--- Dataset extract ---
(* ===== verification/Hashes.v ===== *)
(** The hash functions of the daemon's hash table, impl/usm/hashmap.c: SipHash-2-4,
    MurmurHash3_x86_128 and xxHash, as [hashmap_sip], [hashmap_murmur] and
    [hashmap_xxhash3] offer them.

    The data is a list of bytes, a pointer into it an offset; an access outside
    the data has no result. *)
From stdpp Require Import prelude.
From S2P Require Import Prelude Channel.

Open Scope Z_scope.

Definition byte (data : list Z) (i : Z) : option Z := load 1 i data.

(** * SipHash *)

Definition U8TO64_LE (data : list Z) (p : Z) : option Z :=
  b0 ← byte data p; b1 ← byte data (p + 1); b2 ← byte data (p + 2); b3 ← byte data (p + 3);
  b4 ← byte data (p + 4); b5 ← byte data (p + 5); b6 ← byte data (p + 6); b7 ← byte data (p + 7);
  Some (Z.lor (Z.lor (Z.lor (Z.lor (Z.lor (Z.lor (Z.lor b0 (Z.shiftl b1 8)) (Z.shiftl b2 16)) (Z.shiftl b3 24))
    (Z.shiftl b4 32)) (Z.shiftl b5 40)) (Z.shiftl b6 48)) (Z.shiftl b7 56)).

(** The bytes that [U64TO8_LE] stores. *)
Definition U32TO8_LE (v : Z) : list Z :=
  [v `mod` 256; Z.shiftr v 8 `mod` 256; Z.shiftr v 16 `mod` 256; Z.shiftr v 24 `mod` 256].
Definition U64TO8_LE (v : Z) : list Z := U32TO8_LE (u32 v) ++ U32TO8_LE (u32 (Z.shiftr v 32)).

Definition ROTL (x b : Z) : Z := Z.lor (u64 (Z.shiftl x b)) (Z.shiftr x (64 - b)).

Record sip := Sip { v0 : Z; v1 : Z; v2 : Z; v3 : Z }.

Definition SIPROUND (v : sip) : sip :=
  let '(Sip v0 v1 v2 v3) := v in
  let v0 := u64 (v0 + v1) in
  let v1 := ROTL v1 13 in
  let v1 := Z.lxor v1 v0 in
  let v0 := ROTL v0 32 in
  let v2 := u64 (v2 + v3) in
  let v3 := ROTL v3 16 in
  let v3 := Z.lxor v3 v2 in
  let v0 := u64 (v0 + v3) in
  let v3 := ROTL v3 21 in
  let v3 := Z.lxor v3 v0 in
  let v2 := u64 (v2 + v1) in
  let v1 := ROTL v1 17 in
  let v1 := Z.lxor v1 v2 in
  let v2 := ROTL v2 32 in
  Sip v0 v1 v2 v3.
---
Exactly as written, give the line containing "the data has no result. *)" and all remaining lines of the records.

    the data has no result. *)
From stdpp Require Import prelude.
From S2P Require Import Prelude Channel.

Open Scope Z_scope.

Definition byte (data : list Z) (i : Z) : option Z := load 1 i data.

(** * SipHash *)

Definition U8TO64_LE (data : list Z) (p : Z) : option Z :=
  b0 ← byte data p; b1 ← byte data (p + 1); b2 ← byte data (p + 2); b3 ← byte data (p + 3);
  b4 ← byte data (p + 4); b5 ← byte data (p + 5); b6 ← byte data (p + 6); b7 ← byte data (p + 7);
  Some (Z.lor (Z.lor (Z.lor (Z.lor (Z.lor (Z.lor (Z.lor b0 (Z.shiftl b1 8)) (Z.shiftl b2 16)) (Z.shiftl b3 24))
    (Z.shiftl b4 32)) (Z.shiftl b5 40)) (Z.shiftl b6 48)) (Z.shiftl b7 56)).

(** The bytes that [U64TO8_LE] stores. *)
Definition U32TO8_LE (v : Z) : list Z :=
  [v `mod` 256; Z.shiftr v 8 `mod` 256; Z.shiftr v 16 `mod` 256; Z.shiftr v 24 `mod` 256].
Definition U64TO8_LE (v : Z) : list Z := U32TO8_LE (u32 v) ++ U32TO8_LE (u32 (Z.shiftr v 32)).

Definition ROTL (x b : Z) : Z := Z.lor (u64 (Z.shiftl x b)) (Z.shiftr x (64 - b)).

Record sip := Sip { v0 : Z; v1 : Z; v2 : Z; v3 : Z }.

Definition SIPROUND (v : sip) : sip :=
  let '(Sip v0 v1 v2 v3) := v in
  let v0 := u64 (v0 + v1) in
  let v1 := ROTL v1 13 in
  let v1 := Z.lxor v1 v0 in
  let v0 := ROTL v0 32 in
  let v2 := u64 (v2 + v3) in
  let v3 := ROTL v3 16 in
  let v3 := Z.lxor v3 v2 in
  let v0 := u64 (v0 + v3) in
  let v3 := ROTL v3 21 in
  let v3 := Z.lxor v3 v0 in
  let v2 := u64 (v2 + v1) in
  let v1 := ROTL v1 17 in
  let v1 := Z.lxor v1 v2 in
  let v2 := ROTL v2 32 in
  Sip v0 v1 v2 v3.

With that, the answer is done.